Spatiotemporal gene expression trajectories reveal developmental hierarchies of the human cortex

Abstract

Systematic analyses of spatiotemporal gene expression trajectories during organogenesis have been challenging because diverse cell types at different stages of maturation and differentiation coexist in the emerging tissues. We identified discrete cell types as well as temporally and spatially restricted trajectories of radial glia maturation and neurogenesis in developing human telencephalon. These lineage-specific trajectories reveal the expression of neurogenic transcription factors in early radial glia and enriched activation of mammalian target of rapamycin signaling in outer radial glia. Across cortical areas, modest transcriptional differences among radial glia cascade into robust typological distinctions among maturing neurons. Together, our results support a mixed model of topographical, typological, and temporal hierarchies governing cell-type diversity in the developing human telencephalon, including distinct excitatory lineages emerging in rostral and caudal cerebral cortex.

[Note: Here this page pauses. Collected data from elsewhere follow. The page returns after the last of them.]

Definition np_equal (a b : ndarray) : result comparison :=
  let rank := Nat.max (length (shape a)) (length (shape b)) in
  match equal_aligned (pad_shape rank (shape a)) (pad_shape rank (shape b))
                      (data a) (data b) with
  | Some bs => Ok (Elementwise bs)
  | None => if legacy_comparison then Ok ScalarFalse else Raise ValueError
  end.

Definition q3_acc (real pred : ndarray) : result npfloat :=
  n0 <- shape0 real ;;
  real <- (if (n0 =? 1)%nat then squeeze0 real else Ok real) ;;
  p0 <- shape0 pred ;;
  pred <- (if (p0 =? 1)%nat then squeeze0 pred else Ok pred) ;;
  eq <- np_equal real pred ;;
  n <- shape0 real ;;
  Ok (true_divide (np_sum eq) n).

End Q3.

(** ** Notions used in the statements *)

(** Every run is one character repeated, and two runs that follow each
    other differ in their character: the runs are maximal. *)
Fixpoint adjacent_differ (runs : list str) : Prop :=
  match runs with
  | (c :: _) :: (((d :: _) :: _) as rest) => c <> d /\ adjacent_differ rest
  | _ => True
  end.

(** The segments of a string in order of appearance: each run paired with
    its positions. *)
Definition mk_segments (runs : list str) (idxs : list (list nat)) : list Segment :=
  map (fun p => mkSegment (fst p) (snd p)) (combine runs idxs).

Definition segments_from (idx_start : nat) (runs : list str) : list Segment :=
  mk_segments runs (index_ranges idx_start runs).

Definition segments_of (ss_str : str) : list Segment :=
  segments_from 0 (groupby ss_str).

Definition starts_with (c : ascii) (sg : Segment) : bool :=
  match seg_str sg with
  | d :: _ => Ascii.eqb d c
  | [] => false
  end.

Definition by_label (c : ascii) (segs : list Segment) : list Segment :=
  filter (starts_with c) segs.

Definition grouped (segs : list Segment) : seg_dict :=
  [("E"%char, by_label "E" segs);
   ("H"%char, by_label "H" segs);
   ("-"%char, by_label "-" segs)].

(** Total length of a list of segments: what [N_k] accumulates. *)
Definition total_length (segs : list Segment) : Z := len (positions segs).

(** The outcome of [==] position by position. *)
Definition eq_flags (real pred : list Z) : list bool :=
  map (fun xy => Z.eqb (fst xy) (snd xy)) (combine real pred).

(** The number of positions at which the two sequences agree. *)
Definition matches (real pred : list Z) : Z :=
  Z.of_nat (count_occ bool_dec (eq_flags real pred) true).

(** No position matches. *)
Definition all_differ (real pred : list Z) : Prop :=
  forall i x y, nth_error real i = Some x -> nth_error pred i = Some y -> x <> y.

(** ** Segments of the examples *)



(** * The other helpers of the notebooks *)

(** ** Outcomes that include [TypeError] *)

(** The helpers below can fail in more ways than the metrics: NumPy and
    Python raise [TypeError] when an array that is not one-dimensional is
    iterated for dictionary keys, or when an array of several elements is
    converted with [int]; PyTorch raises [RuntimeError] when tensors that do
    not fit are concatenated. *)
Inductive error : Type :=
| Builtin (e : exn)
| TypeError
| RuntimeError.

Inductive outcome (A : Type) : Type :=
| Return (a : A)
| Throw (e : error).

Arguments Return {A} a.
Arguments Throw {A} e.

Definition lift {A : Type} (r : result A) : outcome A :=
  match r with
  | Ok a => Return a
  | Raise e => Throw (Builtin e)
  end.

Definition obind {A B : Type} (r : outcome A) (k : A -> outcome B) : outcome B :=
  match r with
  | Return a => k a
  | Throw e => Throw e
  end.

(** ** Dictionaries from integers to symbols *)

(** [d[k] = v] on a dictionary kept in insertion order. *)
Fixpoint dict_set {K V : Type} (eqb : K -> K -> bool) (k : K) (v : V)
    (d : list (K * V)) : list (K * V) :=
  match d with
  | [] => [(k, v)]
  | (k', v') :: d' =>
      if eqb k k' then (k', v) :: d' else (k', v') :: dict_set eqb k v d'
  end.

(** [{j: i for i, j in d.items()}] *)
Definition invert (d : list (ascii * Z)) : list (Z * ascii) :=
  fold_left (fun acc ij => dict_set Z.eqb (snd ij) (fst ij) acc) d [].

Definition pos_ss_dict : list (Z * ascii) := invert ss_id_dict.

Fixpoint sym_get (k : Z) (d : list (Z * ascii)) : result ascii :=
  match d with
  | [] => Raise KeyError
  | (k', v) :: d' => if Z.eqb k k' then Ok v else sym_get k d'
  end.

(** ** [ints_to_symbols1d] *)

(** [np.squeeze(a, axis)] for a non-negative [axis]: the axis must exist
    and have size one. *)
Definition squeeze (a : ndarray) (axis : nat) : result ndarray :=
  match nth_error (shape a) axis with
  | Some 1%nat =>
      Ok (mkArray (firstn axis (shape a) ++ skipn (S axis) (shape a)) (data a))
  | _ => Raise ValueError
  end.

(** [enumerate(l)] *)
Fixpoint enumerate_from {A : Type} (i : nat) (l : list A) : list (nat * A) :=
  match l with
  | [] => []
  | x :: l' => (i, x) :: enumerate_from (S i) l'
  end.

Definition enumerate {A : Type} (l : list A) : list (nat * A) := enumerate_from 0 l.

(** [for i, j in enumerate(ss_arr.shape): if j == 1: ss_arr = np.squeeze(ss_arr, i)];
    the shape that is enumerated is the one the array had before the loop. *)
Fixpoint squeeze_loop (dims : list (nat * nat)) (ss_arr : ndarray) : result ndarray :=
  match dims with
  | [] => Ok ss_arr
  | (i, j) :: dims' =>
      if (j =? 1)%nat then ss_arr' <- squeeze ss_arr i ;; squeeze_loop dims' ss_arr'
      else squeeze_loop dims' ss_arr
  end.

(** [[map_dict[i] for i in l]] *)
Fixpoint symbols (l : list Z) (map_dict : list (Z * ascii)) : result str :=
  match l with
  | [] => Ok []
  | i :: l' =>
      c <- sym_get i map_dict ;;
      cs <- symbols l' map_dict ;;
      Ok (c :: cs)
  end.

(** [[map_dict[i] for i in ss_arr]]: a 0-d array cannot be iterated; the
    items of a one-dimensional array are its elements; the items of an array
    of higher rank are arrays, which are not hashable. *)
Definition symbols_of_array (ss_arr : ndarray) (map_dict : list (Z * ascii))
    : outcome str :=
  match shape ss_arr with
  | [] => Throw TypeError
  | [_] => lift (symbols (data ss_arr) map_dict)
  | n :: _ :: _ => if (n =? 0)%nat then Return [] else Throw TypeError
  end.

Definition ints_to_symbols1d (ss_arr : ndarray) (map_dict : list (Z * ascii))
    : outcome str :=
  obind
    (lift (if (1 <? length (shape ss_arr))%nat
           then squeeze_loop (enumerate (shape ss_arr)) ss_arr
           else Ok ss_arr))
    (fun ss_arr' => symbols_of_array ss_arr' map_dict).

(** An array with one extra leading axis of size one, as [a[np.newaxis, :]]
    makes of a flat array. *)
Definition batch_wrapped (l : list Z) : ndarray := mkArray [1%nat; length l] l.

(** ** [reconstruct_predictions] *)

(** [l[a:b]] for [0 <= a <= b]; a slice that runs past the end is cut. *)
Definition slice {A : Type} (l : list A) (a b : nat) : list A :=
  firstn (b - a) (skipn a l).

(** The loop of [reconstruct_predictions], from the current [cur_idx]. *)
Fixpoint reconstruct_from {A B : Type} (preds : list A) (cur_idx : nat)
    (real_vectors : list (list B)) : list (list A) :=
  match real_vectors with
  | [] => []
  | i :: rest =>
      slice preds cur_idx (cur_idx + length i)
        :: reconstruct_from preds (cur_idx + length i) rest
  end.

Definition reconstruct_predictions {A B : Type} (preds : list A)
    (real_vectors : list (list B)) : list (list A) :=
  reconstruct_from preds 0 real_vectors.

(** ** [filter_proteins] and the one-hot encoding *)

Definition aa_id_dict : list (ascii * Z) :=
  [("A"%char, 0%Z); ("C"%char, 1%Z); ("D"%char, 2%Z); ("E"%char, 3%Z);
   ("F"%char, 4%Z); ("G"%char, 5%Z); ("H"%char, 6%Z); ("I"%char, 7%Z);
   ("K"%char, 8%Z); ("L"%char, 9%Z); ("M"%char, 10%Z); ("N"%char, 11%Z);
   ("P"%char, 12%Z); ("Q"%char, 13%Z); ("R"%char, 14%Z); ("S"%char, 15%Z);
   ("T"%char, 16%Z); ("V"%char, 17%Z); ("W"%char, 18%Z); ("Y"%char, 19%Z)].

Definition pos_aa_dict : list (Z * ascii) := invert aa_id_dict.

(** [d.keys()] *)
Definition keys {V : Type} (d : list (ascii * V)) : list ascii := map fst d.

(** [i not in allowed_symbols] *)
Definition not_in (i : ascii) (allowed_symbols : list ascii) : bool :=
  negb (existsb (Ascii.eqb i) allowed_symbols).

(** The loop has no early exit: every symbol is looked at. *)
Definition filter_proteins (prot_id : str) (seq : str) (allowed_symbols : list ascii)
    : bool :=
  fold_left
    (fun allowed i => if not_in i allowed_symbols then false else allowed)
    seq true.

(** [l[n] = v] on the flat data of an array. *)
Fixpoint list_set (n : nat) (v : Z) (l : list Z) : list Z :=
  match l, n with
  | [], _ => []
  | _ :: l', O => v :: l'
  | x :: l', S n' => x :: list_set n' v l'
  end.

(** [np.zeros((rows, cols))]; the entries 0.0 and 1.0 are written 0 and 1. *)
Definition zeros2 (rows cols : nat) : ndarray :=
  mkArray [rows; cols] (repeat 0%Z (rows * cols)).

(** [a[r, i] = v] on a two-dimensional array; a negative row counts from
    the end, an index out of range raises. *)
Definition set_item2 (a : ndarray) (r : Z) (i : nat) (v : Z) : result ndarray :=
  match shape a with
  | [rows; cols] =>
      let r' := (if r <? 0 then r + Z.of_nat rows else r)%Z in
      if ((0 <=? r') && (r' <? Z.of_nat rows))%Z && (i <? cols)%nat
      then Ok (mkArray [rows; cols] (list_set (Z.to_nat r' * cols + i) v (data a)))
      else Raise IndexError
  | _ => Raise IndexError
  end.

(** [mask_ind = np.nonzero(np.asarray([x=='+' for x in mask])*1)[0]] *)
Definition mask_ind (mask : str) : list nat :=
  map fst (filter (fun ix => Ascii.eqb (snd ix) "+") (enumerate mask)).

(** [[aa_str[x] for x in mask_ind]] *)
Fixpoint select (aa_str : str) (idx : list nat) : result str :=
  match idx with
  | [] => Ok []
  | x :: idx' =>
      c <- item aa_str x ;;
      cs <- select aa_str idx' ;;
      Ok (c :: cs)
  end.

(** [for i, j in enumerate(aa_str): init_array[aa_to_nr[j], i] = 1] *)
Fixpoint onehot_loop (aa_to_nr : list (ascii * Z)) (items : list (nat * ascii))
    (init_array : ndarray) : result ndarray :=
  match items with
  | [] => Ok init_array
  | (i, j) :: items' =>
      r <- id_get j aa_to_nr ;;
      init_array' <- set_item2 init_array r i 1%Z ;;
      onehot_loop aa_to_nr items' init_array'
  end.

Definition aa_to_onehot (aa_str : str) (aa_to_nr : list (ascii * Z))
    (mask : option str) : result ndarray :=
  aa_str <- (match mask with
             | Some m => select aa_str (mask_ind m)
             | None => Ok aa_str
             end) ;;
  onehot_loop aa_to_nr (enumerate aa_str)
    (zeros2 (length (keys aa_to_nr)) (length aa_str)).

(** [np.where(onehot_arr[:, i] > 0)[0]] for an array of shape
    [(rows, cols, ...)] with [inner] entries below each [(row, column)]:
    the row of every positive entry of column [i], in row order. *)
Definition where_positive (a : ndarray) (rows cols inner i : nat) : list nat :=
  flat_map
    (fun k =>
       flat_map
         (fun r => if (0 <? nth ((k * cols + i) * inner + r) (data a) 0)%Z
                   then [k] else [])
         (seq 0 inner))
    (seq 0 rows).

(** [int(pos)]: only an array of one element converts. *)
Definition to_int (pos : list nat) : outcome Z :=
  match pos with
  | [k] => Return (Z.of_nat k)
  | _ => Throw TypeError
  end.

Fig. 1. Diverse cell types in human telencephalon development

(A) Schematic illustrating sample collection over time, region, and lamina. (B to D) Scatterplot of 4261 cells after principal components analysis and t-stochastic neighbor embedding (tSNE), colored by (B) cluster, (C) cortical lamina source, and (D) maker gene expression. (E) Similarity matrix representing pairwise Pearson correlations between clusters across principal components. (F) Metadata describing each cluster. VZ, ventricular zone; OSVZ, outer subventricular zone; GZ, germinal zone; CP, cortical plate; V1, primary visual cortex; PFC, prefrontal cortex; MGE, medial ganglionic eminence; LGE, lateral ganglionic eminence; M1, primary motor cortex.

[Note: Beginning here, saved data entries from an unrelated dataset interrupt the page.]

(** * Further properties of the embedded code *)

(** ** When the collate function succeeds, and how it fails *)


(** A comprehension whose body can only raise [e] raises [e] as soon as
    one element fails. *)
Lemma comprehension_raise {A B : Type} (f : A -> result B) (e : exn) (l : list A) :
  Forall (fun a => (exists b, f a = Ok b) \/ f a = Raise e) l ->
  Exists (fun a => f a = Raise e) l ->
  comprehension f l = Raise e.
Proof.
  induction 1 as [|a l Ha Hall IH]; intros Hex; [by inversion Hex|].
  simpl. destruct Ha as [[b Hb]| ->]; [|done].
  rewrite Hb. inversion Hex as [? ? Hbad|? ? Hrest]; subst; [congruence|].
  by rewrite IH.
Qed.













(** ** The batches of a pass *)

Lemma batch_sampler_count (size : nat) (indices batch : list nat) :
  (length batch < size)%nat ->
  length (batch_sampler size batch indices)
    = ((length batch + length indices + size - 1) / size)%nat /\
  forall (i : nat) (b : list nat),
    batch_sampler size batch indices !! i = Some b ->
    (S i < length (batch_sampler size batch indices))%nat ->
    length b = size.
Proof.
  revert batch. induction indices as [|idx rest IH]; intros batch Hlt.
  - simpl. case_decide as Hpos; simpl.
    + split.
      * apply (Nat.div_unique _ _ _ (length batch - 1)); lia.
      * intros [|i] b Hb Hi; simpl in *; lia.
    + split; [|by intros i b Hb].
      rewrite Nat.div_small; lia.
  - simpl. case_decide as Hfull.
    + rewrite length_app in Hfull. simpl in Hfull.
      destruct (IH [] ltac:(simpl; lia)) as [Hcount Hsizes]. split.
      * simpl. rewrite Hcount. simpl.
        replace (length batch + S (length rest) + size - 1)%nat
          with (1 * size + (length rest + size - 1))%nat by lia.
        rewrite Nat.div_add_l by lia. lia.
      * intros [|i] b Hb Hi; simpl in *.
        -- injection Hb as <-. rewrite length_app. simpl. lia.
        -- apply (Hsizes i b Hb). lia.
    + rewrite length_app in Hfull. simpl in Hfull.
      destruct (IH (batch ++ [idx]) ltac:(rewrite length_app; simpl; lia))
        as [Hcount Hsizes].
      rewrite length_app in Hcount. simpl in Hcount. split.
      * rewrite Hcount. f_equal. lia.
      * exact Hsizes.
Qed.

Fig. 2. Maturation of radial glia across germinal zones

(A) Schematic of early radial glia patterning. (B) Heatmap of gene expression in radial glia sampled from human telencephalon, organized according to cluster. (C) WGCNA reveals age-correlated modules combined into a pseudoage score. pcw, post-conception weeks. (D) PFC and V1 radial glia show a systematic difference in maturation. (E) Trajectories of gene expression across cortical radial glia pseudoage. (F) Landscapes of inferred gene expression along pseudolamina from VZ to SVZ (y axis) and pseudoage (x axis) for genes with conserved and zone-specific trajectories. (G) Immunohistochemistry for NEUROD1 in primary tissue sections. (H) Landscape plots of mTOR modulators. (I) Detection of mTOR effector pS6 in oRG cells. (J) Model for bifurcation of radial glia subtypes during maturation.

Fig. 3. Landscapes of neuronal differentiation

(A) tSNE plots colored by module eigengene expression for topographically conserved neuronal differentiation modules. (B) Scatterplot of all genes for correlation with conserved differentiation network across MGE lineage (y axis) and cortical lineage (x axis) and expression of lineage-specific modules. (C) Scatterplot of excitatory lineage cells along axes of differentiation and maturation. Labeling cells by metadata reveals undifferentiated cell enriched for GZ origin, differentiated cells enriched for CP origin, and the expected age distribution. (D) Landscapes of inferred gene expression and schematic illustrate temporally conserved and temporally restricted trajectories of neuronal differentiation.

Fig. 4. Emergence of area-specific neuronal cell clusters

(A to C) tSNE plot highlighting excitatory neurons, colored by (A) cluster, (B) area of origin, and (C) sample age. (D) Frequency of cells from each cluster and expressing common layer markers plotted over pseudoage. (E) Collection from PFC and V1, including 13 paired samples, and example genes with area-specific expression. Cells are colored by area of origin. (F) Validation of area specificity. (G and H) Examples and overall number of differentially expressed genes across cell types. (I) Genes plotted by correlation with neuronal differentiation versus area. (J) Area-specific subtypes emerge as neurons mature. (K) Density plot of cells colored based on coexpression of SATB2 and BCL11B in PFC, but not V1. (L) Narrow transition zone marks shift to rostral coexpression.